[DATA EXTRACT]

(** [JSON.parse] reads back the text of an integer a double holds exactly. *)
Lemma parse_number_text (n : Z) (rest : list ascii) :
  - 2 ^ 53 < n < 2 ^ 53 ->
  Fragment.ends_number rest = true ->
  JSON.parse_number
    (list_ascii_of_string (NilZero.string_of_int (Z.to_int n)) ++ rest)
  = JSON.Parsed (JSON.Number n) rest.
Proof.
  intros Hn Hrest. destruct n as [|p|p]; cbn [Z.to_int NilZero.string_of_int].
  - apply (parse_number_digits false Decimal.zero rest);
      [discriminate | left; reflexivity | exact Hrest].
  - assert (Hp : NilZero.string_of_uint (Pos.to_uint p)
                 = NilEmpty.string_of_uint (Pos.to_uint p)).
    { pose proof (DecimalPos.Unsigned.to_uint_nonnil p).
      destruct (Pos.to_uint p); [contradiction | reflexivity ..]. }
    rewrite Hp.
    pose proof (parse_number_digits false (Pos.to_uint p) rest
                  (DecimalPos.Unsigned.to_uint_nonnil p)
                  (or_intror (to_uint_no_leading_zero p)) Hrest) as Hparse.
    cbn [app] in Hparse. rewrite Hparse.
    cbv zeta. unfold Z.of_uint. rewrite DecimalPos.Unsigned.of_to. cbn [Z.of_N andb].
    destruct (2 ^ 53 <=? Z.pos p) eqn:E; [apply Z.leb_le in E; lia | reflexivity].
  - assert (Hp : NilZero.string_of_uint (Pos.to_uint p)
                 = NilEmpty.string_of_uint (Pos.to_uint p)).
    { pose proof (DecimalPos.Unsigned.to_uint_nonnil p).
      destruct (Pos.to_uint p); [contradiction | reflexivity ..]. }
    rewrite Hp.
    pose proof (parse_number_digits true (Pos.to_uint p) rest
                  (DecimalPos.Unsigned.to_uint_nonnil p)
                  (or_intror (to_uint_no_leading_zero p)) Hrest) as Hparse.
    cbn [app] in Hparse.
    change (list_ascii_of_string (String "-" (NilEmpty.string_of_uint (Pos.to_uint p))) ++ rest)
      with ("-"%char :: list_ascii_of_string (NilEmpty.string_of_uint (Pos.to_uint p)) ++ rest).
    rewrite Hparse.
    cbv zeta. unfold Z.of_uint. rewrite DecimalPos.Unsigned.of_to. cbn [Z.of_N andb].
    change (Z.pos p =? 0) with false.
    destruct (2 ^ 53 <=? Z.pos p) eqn:E; [apply Z.leb_le in E; lia | reflexivity].
Qed.

(** ** Values *)

Lemma chars_commas (s : string) (l : list string) (rest : list ascii) :
  list_ascii_of_string (JSON.commas (s :: l)) ++ rest
  = list_ascii_of_string s
    ++ match l with
       | [] => rest
       | _ :: _ => ","%char :: list_ascii_of_string (JSON.commas l) ++ rest
       end.
Proof.
  destruct l as [|s' l]; [reflexivity|].
  change (JSON.commas (s :: s' :: l)) with (s +:+ "," +:+ JSON.commas (s' :: l)).
  rewrite !chars_app, <- !app_assoc. reflexivity.
Qed.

[/DATA EXTRACT]

*WHAT THIS TASK INVOLVES*.
Tally, in the data above, the lines where the word "true" occurs, and give the figure alone.

*ANSWER TO THE PROBLEM*.
2